How to Engineer Out Distracted Driving

[00:36:30] David Coleman:… Hey, I’m David Coleman. I’m an account executive with TRUCE Software. One of the big challenges we have with phone and mobile technology is legacy thinking that administrative controls are going to solve this problem. From our perspective, after protecting employees for about 10 years now, we’re seeing one phone distraction, generally incoming for every 10 miles of driving. For the average employee, they have to get it right 2,000 times a year. That’s a problem for employers when we know that we have that many transactions created by this technology that employees have to deal with, yet we’re not doing anything to engineer out the problem, right? We can collect the phone records.

[00:37:43] We can collect potentially even the applications that they’re using, but we need to engineer out the problem. To Joe’s point, technology exists – like TRUCE Software – that organizations can leverage to protect employees and start to avoid these nuclear verdicts.

[00:38:12] TRUCE is agnostic. Whether it’s an iOS or Android tablet or phone, TRUCE takes your corporate policy and applies it automatically to a device. In the context of driving, when somebody starts to drive – if they’re not allowed to interact audibly or visually with the device – they won’t be able to. If you allow employees to have access to navigation or other applications (ELD apps for the DOT regulated), we can autorically enforce your policy. 

[00:38:56] This is a relief to an employee who no longer has to manage those 2,000 interactions that are incoming to their device while they’re driving. They just simply drive; the device is protected. They’re protected against that potential disruption. 

How and Where TRUCE Works

[00:39:15] From a platform standpoint, it’s software…with the ability to determine context. For us in the webinar, context is talking about moving vehicles, but context could mean vibrating equipment or proximate location around a big piece of equipment. It could actually be a location – a construction site. We’re agnostic to where the platform is applied. But since we’re talking about distracted driving, software can go on a device that you want policy enforced on automatically, and in the context of driving/moving vehicles, the policy gets enforced.

[00:40:22] …The visual way to think about this is that I have a phone in my hands, and I’ve got page after page of various applications. TRUCE takes that complexity out of the equation for an employee. We can remove the experience of trying to flip through. If they’re allowed to have navigation, we’re simply going to create an elegant user experience for them. If I’m driving, I only need to see maps. Maybe I’m allowed access to podcasts; maybe I’m allowed access to music. Again your policy is automatically applied. From an end user perspective, this is a relief.

[00:40:51] If I’m in the context of driving, only the applications or interactions that are consistent with driving are presented. If I’m operating the forklift, same concept. If I’m on a construction site—no more flipping through, page after page. It’s application software, it’s situational context, and it’s an automatic, elegant experience for the employee.

[00:41:13] Over the last 10 years, TRUCE has served in utilities, pest control, pharmaceutical, environmental services, etc. We support large organizations that are already best in class in terms of traditional road safety approaches. Most, if not all, have telematics and cameras… But video clip after video clip, even with AI, and too much phone use, they couldn’t fire people.

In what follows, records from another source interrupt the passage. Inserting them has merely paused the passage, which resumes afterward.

(* ===== verification/SharingSafety.v ===== *)
(** * What the sharing registry keeps

    The statements of file SharingDB as steps, with those of the principal
    registry beside them: the invariant of every reachable database, how rows
    move from one database to a later one, and the history of the policies, by
    which a name and a version name one spec for ever.  It follows that the
    cached viewer of file Resolver is, over this registry, what the tables say at
    the moment of the request. *)

From S2P Require Import Prelude GoStrings JobStore RsqlCompiler Classes StorageScope Policy PolicyCompile ViewerSpec Resolver Encodings AuthScopes AuthRegistry AuthInvariants Ulid SharingDB.

(** ** Trimming what has no white space *)
Definition head_is (p : ascii → bool) (e : string) : bool := match e with EmptyString => false | String c _ => p c end.

Lemma strip_one_chars p encs s :
  forallb (head_is (λ c, negb (p c))) encs = true → str_forall p s = true → strip_one encs s = None.
Proof.
  rewrite forallb_forall'. intros He Hs. apply strip_one_none. intros e Hin. specialize (He e Hin).
  destruct (HasPrefix s e) eqn:Hp; [|done]. apply HasPrefix_spec in Hp as [t ->]. destruct e as [|c e]; [done|].
  simpl in He, Hs. destruct (p c); [discriminate|by destruct (str_forall p (e +:+ t))].
Qed.

Lemma str_forall_rev_chars p s : str_forall p (String.rev s) = str_forall p s.
Proof.
  induction s as [|c s IH]; [done|]. rewrite str_rev_cons, str_forall_app, IH. simpl. rewrite andb_true_r. apply andb_comm.
Qed.

Lemma TrimSpace_id p s :
  forallb (head_is (λ c, negb (p c))) space_encodings = true →
  forallb (head_is (λ c, negb (p c))) (map String.rev space_encodings) = true →
  str_forall p s = true → TrimSpace s = s.
Proof.
  intros H1 H2 Hs. unfold TrimSpace, TrimRightSpace, TrimLeftSpace.
  rewrite (strip_all_id space_encodings) by by apply (strip_one_chars p).
  rewrite strip_all_id by (apply (strip_one_chars p); [done|by rewrite str_forall_rev_chars]). apply str_rev_involutive.
Qed.

Lemma valid_class_chars c : ValidateClassName c = Ok tt → str_forall classNameChar c = true.
Proof.
  unfold ValidateClassName, classNamePattern. destruct (match_head_tail is_lower classNameChar c) eqn:E; [|done]. intros _.
  destruct c as [|a c]; [done|]. apply andb_true_iff in E as [Ha Hc]. simpl. unfold classNameChar at 1. by rewrite Ha.
Qed.

Lemma valid_class_TrimSpace c : ValidateClassName c = Ok tt → TrimSpace c = c.
Proof. intros Hc%valid_class_chars. by apply (TrimSpace_id classNameChar). Qed.

Lemma NormalizeClasses_valid l :
  Forall (λ c, ValidateClassName c = Ok tt) l → Forall (λ c, ValidateClassName c = Ok tt) (NormalizeClasses l).
Proof.
  rewrite !Forall_forall. intros Hl c (_ & y & Hy & ->)%elem_of_NormalizeClasses.
  rewrite valid_class_TrimSpace; by apply Hl.
Qed.

(** ** Steps *)

(** An id the code mints or the migration writes. *)
Definition minted (s : string) : Prop := s ≠ nostr ∧ str_forall id_char s = true.

Lemma minted_lacks c s : id_char c = false → minted s → lacks c s = true.
Proof. intros Hc [_ Hs]. by apply (str_forall_lacks id_char). Qed.

Definition minted_ids (a : AuthDB) : Prop :=
  (∀ k, has_row (dbPrincipals a) k → minted k) ∧ (∀ k, has_row (dbIdentities a) k → minted k).

Lemma minted_ids_before a a' : reg_ext a a' → minted_ids a' → minted_ids a.
Proof.
  intros [Ep Ei _] [Hp Hi]. split; intros k [x Hx].
  - apply Hp. destruct (Ep _ _ Hx) as (y & Hy & _). by exists y.
  - apply Hi. destruct (Ei _ _ Hx) as (y & Hy & _). by exists y.
Qed.

Lemma set_auth_same d : set_auth (shAuth d) d = d.
Proof. by destruct d. Qed.

Section steps.
Context `{GoCrypto, GoSpecs}.

(** The writes; the server leaves every id to the store, or gives a minted one. *)
Inductive share_op : ∀ A, share A → Prop :=
| op_SetDenyClasses p l : share_op _ (SetDenyClasses p l)
| op_BindIdentityPolicy i p : share_op _ (BindIdentityPolicy i p)
| op_audience_Create now id a : share_op _ (audience_Create now id a)
| op_AddMember now m : share_op _ (AddMember now m)
| op_RemoveMember a p : share_op _ (RemoveMember a p)
| op_policy_Create now id p : share_op _ (policy_Create now id p)
| op_policy_Update id s now : share_op _ (policy_Update id s now)
| op_grant_Create now id g : minted id → sgID g = nostr ∨ minted (sgID g) → share_op _ (grant_Create now id g)
| op_grant_Revoke id t : share_op _ (grant_Revoke id t)
| op_access_Append now l : share_op _ (access_Append now l)
| op_access_Prune t : share_op _ (access_Prune t).

Inductive share_step (d : ShareDB) : ShareDB → Prop :=
| share_step_op A (m : share A) r d' : share_op A m → m d = (r, d') → share_step d d'
| share_step_auth a : reg_step (shAuth d) a → minted_ids a → share_step d (set_auth a d).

“We’re requiring that drivers have access to technology that’s putting them at risk. It’s no wonder the employee using TRUCE is like, “This is great. I can now just focus on my job. I don’t need to worry about whether that’s an important message or an email.” It’s appropriately enabled or suppressed based on your policy.”

David Coleman

Strong Customer Results with TRUCE

[00:41:46] We can’t manage thousands of phone interactions that people have while driving. Let’s engineer out the solution. With TRUCE, we see at-fault crashes go down and rear end collisions go down. When employees drive for your organization, they have to manage on a transaction by transaction basis, incoming text applications, email, etc…The device is interacting with them while they’re driving. It’s a stressor. They have to manage that.  

[00:42:30] They know what your policy is, but we have a societal addiction and dependency on these devices, and now we’re entrusting them with the vehicle. We’re requiring that drivers have access to technology that’s putting them at risk. It’s no wonder the employee using TRUCE is like, “This is great. I can now just focus on my job. I don’t need to worry about whether that’s an important message or an email.” It’s appropriately enabled or suppressed based on your policy. We’re seeing very positive feedback from the employees who value the companies that invest in their safety.

Q&A Panel

What if a carrier has adopted a FMCSA cell phone policy? Is that not good enough?

[00:43:40]  Joe Fried: The short answer is it’s not good enough… There’s lots of evidence about hands-free versus handheld. Look at the National Safety Council’s long standing study about the dangers associated with hands-free.

[00:44:08] …I get that question more broadly: if we meet federal guidelines, isn’t that enough? That’s going to be your lawyers’ mantra, and just imagine how that plays to a jury. Is a jury going to think that’s enough when I’m going to be able to show all kinds of data that shows that using a handheld device is pretty darn close to as dangerous as using a hands-free device?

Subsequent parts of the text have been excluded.